(** ** What one input does to one mode *)

Lemma Forall2_insert_right {A} (R : A -> A -> Prop) (l : list A) i x y :
  (forall a, R a a) -> l !! i = Some x -> R x y -> Forall2 R l (<[i := y]> l).
Proof.
  intros Hrefl Hi Hxy. apply Forall2_same_length_lookup_2.
  - rewrite length_insert. reflexivity.
  - intros j a b Ha Hb. destruct (decide (i = j)) as [->|Hne].
    + rewrite list_lookup_insert_eq in Hb by (eapply lookup_lt_Some; eauto).
      congruence.
    + rewrite list_lookup_insert_ne in Hb by assumption.
      assert (a = b) as -> by congruence. apply Hrefl.
Qed.

Lemma write_pointwise i wr_mode wr_props r st :
  (forall m, changed_by i m (wr_mode m)) ->
  Forall2 (changed_by i) (modes_list st)
          (modes_list (ModeController.write wr_mode wr_props r st)).
Proof.
  intros H.
  assert (Hsame : Forall2 (changed_by i) (modes_list st) (modes_list st)).
  { apply Forall2_same_length_lookup_2; [reflexivity|].
    intros j a b Ha Hb. assert (a = b) as -> by congruence. constructor. }
  destruct r as [j| |f|v]; simpl; try exact Hsame.
  destruct (modes_list st !! j) as [m|] eqn:Hj; [|exact Hsame].
  simpl. eapply Forall2_insert_right; eauto. constructor.
Qed.

Lemma step_pointwise st i :
  Forall2 (changed_by i) (modes_list st) (modes_list (step st i).1).
Proof.
  assert (Hsame : Forall2 (changed_by i) (modes_list st) (modes_list st)).
  { apply Forall2_same_length_lookup_2; [reflexivity|].
    intros j a b Ha Hb. assert (a = b) as -> by congruence. constructor. }
  destruct i as [w|k o|n b|n|n|n]; simpl; try exact Hsame.
  - rewrite update_unfold. simpl. rewrite unpause_phase_state.
    assert (Hun : forall m, (if ctl_idle w then set_paused false m else m)
                            = unpaused_by w m) by reflexivity.
    destruct (ctl_idle w) eqn:Hidle; simpl.
    + pose proof (evaluate_pointwise (object_prototype st) w 0
                    (set_paused false <$> modes_list st)) as He.
      apply Forall2_fmap_l in He. eapply Forall2_impl; [exact He|]. simpl.
      intros m m' [->|[_ ->]]; rewrite (Hun m); constructor.
    + pose proof (evaluate_pointwise (object_prototype st) w 0 (modes_list st)) as He.
      eapply Forall2_impl; [exact He|]. simpl.
      intros m m' [->|[_ ->]]; [constructor|].
      replace (run_update w m) with (run_update w (unpaused_by w m))
        by (rewrite <- Hun; reflexivity).
      constructor.
  - unfold execute_resume.
    destruct (in_flight st !! k) as [d|]; [|exact Hsame].
    destruct (modes_list st !! d_mode d) as [m|] eqn:Hm; [|exact Hsame].
    simpl. eapply Forall2_insert_right; eauto; constructor.
  - destruct (setOn_cases st n b) as [[r ->]|[msg ->]]; simpl;
      [|exact Hsame]. apply write_pointwise. constructor.
  - destruct (pause_cases st n) as [[r ->]|[msg ->]]; simpl;
      [|exact Hsame]. apply write_pointwise. constructor.
Qed.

=-=-=-=-=

What is required:
Without leaving anything out, output all of the data above exactly.

Exercise result:
(** ** What one input does to one mode *)

Lemma Forall2_insert_right {A} (R : A -> A -> Prop) (l : list A) i x y :
  (forall a, R a a) -> l !! i = Some x -> R x y -> Forall2 R l (<[i := y]> l).
Proof.
  intros Hrefl Hi Hxy. apply Forall2_same_length_lookup_2.
  - rewrite length_insert. reflexivity.
  - intros j a b Ha Hb. destruct (decide (i = j)) as [->|Hne].
    + rewrite list_lookup_insert_eq in Hb by (eapply lookup_lt_Some; eauto).
      congruence.
    + rewrite list_lookup_insert_ne in Hb by assumption.
      assert (a = b) as -> by congruence. apply Hrefl.
Qed.

Lemma write_pointwise i wr_mode wr_props r st :
  (forall m, changed_by i m (wr_mode m)) ->
  Forall2 (changed_by i) (modes_list st)
          (modes_list (ModeController.write wr_mode wr_props r st)).
Proof.
  intros H.
  assert (Hsame : Forall2 (changed_by i) (modes_list st) (modes_list st)).
  { apply Forall2_same_length_lookup_2; [reflexivity|].
    intros j a b Ha Hb. assert (a = b) as -> by congruence. constructor. }
  destruct r as [j| |f|v]; simpl; try exact Hsame.
  destruct (modes_list st !! j) as [m|] eqn:Hj; [|exact Hsame].
  simpl. eapply Forall2_insert_right; eauto. constructor.
Qed.

Lemma step_pointwise st i :
  Forall2 (changed_by i) (modes_list st) (modes_list (step st i).1).
Proof.
  assert (Hsame : Forall2 (changed_by i) (modes_list st) (modes_list st)).
  { apply Forall2_same_length_lookup_2; [reflexivity|].
    intros j a b Ha Hb. assert (a = b) as -> by congruence. constructor. }
  destruct i as [w|k o|n b|n|n|n]; simpl; try exact Hsame.
  - rewrite update_unfold. simpl. rewrite unpause_phase_state.
    assert (Hun : forall m, (if ctl_idle w then set_paused false m else m)
                            = unpaused_by w m) by reflexivity.
    destruct (ctl_idle w) eqn:Hidle; simpl.
    + pose proof (evaluate_pointwise (object_prototype st) w 0
                    (set_paused false <$> modes_list st)) as He.
      apply Forall2_fmap_l in He. eapply Forall2_impl; [exact He|]. simpl.
      intros m m' [->|[_ ->]]; rewrite (Hun m); constructor.
    + pose proof (evaluate_pointwise (object_prototype st) w 0 (modes_list st)) as He.
      eapply Forall2_impl; [exact He|]. simpl.
      intros m m' [->|[_ ->]]; [constructor|].
      replace (run_update w m) with (run_update w (unpaused_by w m))
        by (rewrite <- Hun; reflexivity).
      constructor.
  - unfold execute_resume.
    destruct (in_flight st !! k) as [d|]; [|exact Hsame].
    destruct (modes_list st !! d_mode d) as [m|] eqn:Hm; [|exact Hsame].
    simpl. eapply Forall2_insert_right; eauto; constructor.
  - destruct (setOn_cases st n b) as [[r ->]|[msg ->]]; simpl;
      [|exact Hsame]. apply write_pointwise. constructor.
  - destruct (pause_cases st n) as [[r ->]|[msg ->]]; simpl;
      [|exact Hsame]. apply write_pointwise. constructor.
Qed.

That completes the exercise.